Yup. Not a lot of people know this, but a significant percentage of people at
Google are contractors (red badges). One of my friends is currently working
there as a contracted web developer. He said that while working there is
awesome, the turnover in the contractor ranks is very high and there is not a
lot of support for newbies. It is pretty much a sink-or-swim environment.
Outside of "codelabs", there isn't much documentation of their internal tools
so my friend has to constantly read the source code to figure out how to use
something.

------
angrymouse
Something worthwhile is matching the types of jobs you want in the future as
well as now and creating a list of the experience or skills they want.

After that, look at what you are lacking or need to learn to fill in those
gaps. Create a list of projects and just jump in. Make a blog/journal to track
your development for your own sake as well as a good resource to point at.
Often grads have lots of good solid skills.

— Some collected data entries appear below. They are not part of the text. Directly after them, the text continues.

(** ** Invariants of the crossing loop *)

(** A property kept by clearing the flag and by every trade between the
    selected best pair is kept by the whole loop. *)
Lemma crossing_loop_invariant (P : loop_state -> Prop) :
  (forall st, P st -> P (set_continue st false)) ->
  (forall st bi si buy sell,
     P st -> best_buy st = Some bi -> best_sell st = Some si ->
     cur_buys st !! bi = Some buy -> cur_sells st !! si = Some sell ->
     (price sell <= price buy)%Z ->
     P (trade st bi si buy sell)) ->
  forall fuel st st',
    P st -> crossing_loop fuel st = Ret st' -> P st'.
Proof.
  intros Hflag Htrade. induction fuel as [|fuel IH]; intros st st' HP Hrun.
  - simpl in Hrun. destruct (loop_condition st); [discriminate|]. congruence.
  - simpl in Hrun. destruct (loop_condition st); [|congruence].
    apply bind_Ret in Hrun as (r & Hr & Hrun).
    apply loop_body_Ret in Hr.
    destruct Hr as [Hnone | bi si buy sell Hbi Hsi Hb Hs Hle
                   | bi si buy sell Hbi Hsi Hb Hs Hlt].
    + injection Hrun as <-. by apply Hflag.
    + apply (IH _ _ (Htrade _ bi si buy sell (Hflag _ HP) Hbi Hsi Hb Hs Hle) Hrun).
    + apply (IH _ _ (Hflag _ HP) Hrun).
Qed.

Lemma quiet_set_continue (st : loop_state) (b : bool) :
  quiet (set_continue st b) <-> quiet st.
Proof. reflexivity. Qed.

Lemma loop_condition_false (st : loop_state) :
  loop_condition st = false ->
  continue_matching st = false \/ cur_buys st = [] \/ cur_sells st = [].
Proof.
  unfold loop_condition. destruct (continue_matching st); [|by left].
  destruct (cur_buys st); [by right; left|].
  destruct (cur_sells st); [by right; right|]. discriminate.
Qed.

Lemma crossing_loop_quiet (fuel : nat) (st st' : loop_state) :
  (continue_matching st = false -> quiet st) ->
  crossing_loop fuel st = Ret st' -> quiet st'.
Proof.
  revert st. induction fuel as [|fuel IH]; intros st Hq Hrun; simpl in Hrun.
  - destruct (loop_condition st) eqn:Hc; [discriminate|].
    injection Hrun as <-.
    destruct (loop_condition_false st Hc) as [H|[H|H]]; [by apply Hq| |].
    + left. unfold best_buy. by rewrite H.
    + right; left. unfold best_sell. by rewrite H.
  - destruct (loop_condition st) eqn:Hc.
    + apply bind_Ret in Hrun as (r & Hr & Hrun).
      apply loop_body_Ret in Hr.
      destruct Hr as [Hnone | bi si buy sell Hbi Hsi Hb Hs Hle
                     | bi si buy sell Hbi Hsi Hb Hs Hlt].
      * injection Hrun as <-. apply quiet_set_continue.
        destruct Hnone; [by left | by right; left].
      * eapply IH; [|exact Hrun]. simpl. discriminate.
      * apply (IH (set_continue st false)); [|done].
        intros _. right; right. exists bi, si, buy, sell. done.
    + injection Hrun as <-.
      destruct (loop_condition_false st Hc) as [H|[H|H]]; [by apply Hq| |].
      * left. unfold best_buy. by rewrite H.
      * right; left. unfold best_sell. by rewrite H.
Qed.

Also worthwhile getting a friend to look at your CV. It might not be
highlighting the right skills. Similarly, have a base template but ensure you
tailor it to each company and job post (I'm sure you do that but is an easy
mistake).

A nice tool (UK job posting only but good none the less) is
[http://www.itjobswatch.co.uk/](http://www.itjobswatch.co.uk/) which lets you
see what is trending and important in IT job posting. Have you got what is the
new hotness?

Make sure you create a compelling cover letter for your CV. Place I work they
just hired 3 new people, a bad or boring cover letter killed the chances of
many amongst the hundreds of applicants.

Job hunting can be hard. I remember finishing my Masters, having a newborn to
look after and no other income coming in and pressure on me to get a job. Took
longer than I wanted but I got there and I am sure you will too!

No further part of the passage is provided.